I cannot go back and give this wisdom to my younger self. Who knows if they were ready to listen anyway? But I can offer it to anyone who might be there now. I wonder why it still hurts and they end up becoming “more than that.”
truth? The most painful moments in our lives often have the biggest invitation for self-discovery. By normalizing our pain and meeting it with self-compassion, we can unlock the large-scale personal growth.
We will not overcome unharmed lives. We get hurt. We face pain. You need to accept things you don’t understand.
But if we learn to turn inward, we can evolve as it becomes a safe haven for ourselves and is full of kindness and understanding. Rather than repeating the same lesson over and over, bringing that wisdom to the next experience, you can change your life.
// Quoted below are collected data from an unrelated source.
Lemma gift_writer : view x1 (Writes w1) = Acall false (moved (view x (Writes w)) ++ load x1.(bytes_) (sp.(spec_data) + sp.(used)) k).
Proof.
  pose proof gift_bounds. rewrite gift_loaded. unfold view. f_equal. cbn [area_of progress fst snd w1 set_written w_data w_written moved]. rewrite load_app by lia.
  f_equal; apply load_same; intros y Hy; apply (gift_far c (Writes w) y Hw Hc); simpl; lia.
Qed.

Lemma gift_calls : calls_ok x1 (<[c := Writes w1]> cs).
Proof.
  pose proof gift_bounds. apply (further_calls x x1 cs); [by eapply further_write|apply (pv_calls _ _ _ _ _ Hi)| |done..].
  intros i u u' Hu Hu'. destruct (co_bounds _ _ (pv_calls _ _ _ _ _ Hi) _ _ Hu) as [Hb _]. destruct (decide (i = c)) as [->|Hne].
  - rewrite lookup_insert_eq in Hu'. rewrite Hw in Hu. simplify_eq. simpl. split; [done|lia].
  - rewrite lookup_insert_ne in Hu' by done. rewrite Hu in Hu'. simplify_eq. split; [by eapply gift_area|].
    destruct (decide (i = Some t)) as [->|Hnt]; [|by rewrite (gift_progress i)]. assert (Some u' = Some (Reads a e)) as [= ->] by (etrans; [symmetry; exact Hu|exact He]). simpl. rewrite upd_eq. simpl in *. lia.
Qed.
So here is my wish for all of you who have broken my heart. You meet your pain. It will stay in your heart.

About Natasha Ramral
Natasha Ramlal is a trauma-informed, mental and physical health practitioner. She helps individuals see their pain in new ways, moving them to more evolved levels of mental and physical health, wholeness and healing. Learn more with her or visit Humanistcoaching.ca to get free audio from the past, a 24-minute mix of visualization, mindfulness and hypnosis. Regain your nervous system to balance when you have any of the “something” days.